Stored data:

(** The last digits *)
Lemma write_last n curr buf : 0 <= n < 100 -> zlen buf = 79 -> curr <= 79 -> n < 10 ^ (curr - 1) ->
  exists curr' buf',
    (if n <? 10 then
       run! buf := write_byte buf (curr - 1) (u8 (u8 n + 48)) in Returns (curr - 1, buf)
     else
       run! buf := copy_pair buf (Z.shiftl n 1) (curr - 2) in Returns (curr - 2, buf)) = Returns (curr', buf') /\ zlen buf' = 79 /\ 0 <= curr' <= 79 /\
    written curr' buf' = decimal n ++ written curr buf.
Proof.
  intros Hn Hbuf Hcurr Hfit. rewrite decimal_hundred by lia. destruct (Z.ltb_spec n 10).
  - assert (0 <= curr - 1) by (destruct (Z.lt_ge_cases (curr - 1) 0); [rewrite Z.pow_neg_r in Hfit by lia; lia | done]).
    unfold write_byte. destruct (Z.leb_spec 0 (curr - 1)), (Z.leb_spec (curr - 1 + 1) (zlen buf)); try lia. cbn [andb obind].
    rewrite !u8_small by (rewrite ?u8_small; lia). destruct (written_copy buf (curr - 1) [n + 48] 1) as [E1 E2]; [done..|].
    do 2 eexists. split; [done|]. split; [lia|]. split; [lia|]. rewrite E1. replace (curr - 1 + 1) with curr by lia. simpl. f_equal. lia.
  - pose proof (below_power n 1 curr ltac:(lia) ltac:(lia) Hfit). destruct (Z.ltb_spec n 100); [|lia].
    destruct (copy_pair_spec buf n (curr - 2)) as (b & E & Hb & _ & W); [lia..|]. rewrite E. cbn [obind].
    do 2 eexists. split; [done|]. split; [lia|]. split; [lia|]. rewrite W. by replace (curr - 2 + 2) with curr by lia.
Qed.

Lemma fmt_spec buf n : u_ok n -> zlen buf = 79 -> fmt_var_uint248 buf n = Returns (decimal (u_val n)).
Proof.
  intros Hn Hbuf. pose proof (u_val_range n Hn) as Hr. unfold fmt_var_uint248.
  destruct (write_fours_spec 20 n 79 buf Hn Hbuf ltac:(lia)) as (n1 & c1 & b1 & E & Hn1 & Hlt & Hb1 & Hc1 & Hf1 & W1); [lia|lia|lia|].
  rewrite Hbuf, E. cbn [obind]. rewrite as_isize_small by done. cbv zeta. pose proof (u_val_range n1 Hn1) as Hr1.
  assert (written 79 buf = []) as Hend by (unfold written; apply drop_ge; unfold zlen in Hbuf; lia). rewrite Hend, app_nil_r in W1.
  assert (exists x c2 b2,
    (if 100 <=? u_val n1 then
       run! buf := copy_pair b1 (Z.shiftl (Z.rem (u_val n1) 100) 1) (c1 - 2) in Returns (Z.quot (u_val n1) 100, c1 - 2, buf)
     else Returns (u_val n1, c1, b1)) = Returns (x, c2, b2) /\ 0 <= x < 100 /\ zlen b2 = 79 /\ c2 <= 79 /\ x < 10 ^ (c2 - 1) /\
    decimal (u_val n) = decimal x ++ written c2 b2) as (x & c2 & b2 & -> & Hx & Hb2 & Hc2 & Hf2 & W2).
  { destruct (Z.leb_spec 100 (u_val n1)); [|exists (u_val n1), c1, b1; split_and!; (done || lia)].
    pose proof (below_power (u_val n1) 2 c1 ltac:(lia) ltac:(lia) Hf1).
    rewrite Z.quot_div_nonneg, Z.rem_mod_nonneg by lia.
    destruct (copy_pair_spec b1 (u_val n1 mod 100) (c1 - 2)) as (b2 & E2 & Hb2 & _ & Wb); [lia..|]. rewrite E2. cbn [obind].
    exists (u_val n1 / 100), (c1 - 2), b2. split; [done|]. split; [lia|]. split; [lia|]. split; [lia|].
    split; [by apply (power_split (u_val n1) 2 c1); lia|].
    rewrite W1, Wb, decimal_hundred, app_assoc by lia. destruct (Z.ltb_spec (u_val n1) 10), (Z.ltb_spec (u_val n1) 100); try lia.
    by replace (c1 - 2 + 2) with c1 by lia. }
  cbn [obind]. destruct (write_last x c2 b2 Hx Hb2 Hc2 Hf2) as (c3 & b3 & -> & Hb3 & Hc3 & W3). cbn [obind].
  destruct (Z.leb_spec 0 c3), (Z.leb_spec c3 (zlen b3)); try lia. cbn [andb]. f_equal.
  rewrite W2, <- W3. unfold sub_bytes, written. apply take_ge. rewrite length_drop. unfold zlen. lia.
Qed.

What is being asked:
Each line in the entries above, starting at the line with "(if 100 <=? u_val n1 then" and ending at the line with "destruct (copy_pair_spec b1", is to be printed exactly, and only those lines.

Written solution:
    (if 100 <=? u_val n1 then
       run! buf := copy_pair b1 (Z.shiftl (Z.rem (u_val n1) 100) 1) (c1 - 2) in Returns (Z.quot (u_val n1) 100, c1 - 2, buf)
     else Returns (u_val n1, c1, b1)) = Returns (x, c2, b2) /\ 0 <= x < 100 /\ zlen b2 = 79 /\ c2 <= 79 /\ x < 10 ^ (c2 - 1) /\
    decimal (u_val n) = decimal x ++ written c2 b2) as (x & c2 & b2 & -> & Hx & Hb2 & Hc2 & Hf2 & W2).
  { destruct (Z.leb_spec 100 (u_val n1)); [|exists (u_val n1), c1, b1; split_and!; (done || lia)].
    pose proof (below_power (u_val n1) 2 c1 ltac:(lia) ltac:(lia) Hf1).
    rewrite Z.quot_div_nonneg, Z.rem_mod_nonneg by lia.
    destruct (copy_pair_spec b1 (u_val n1 mod 100) (c1 - 2)) as (b2 & E2 & Hb2 & _ & Wb); [lia..|]. rewrite E2. cbn [obind].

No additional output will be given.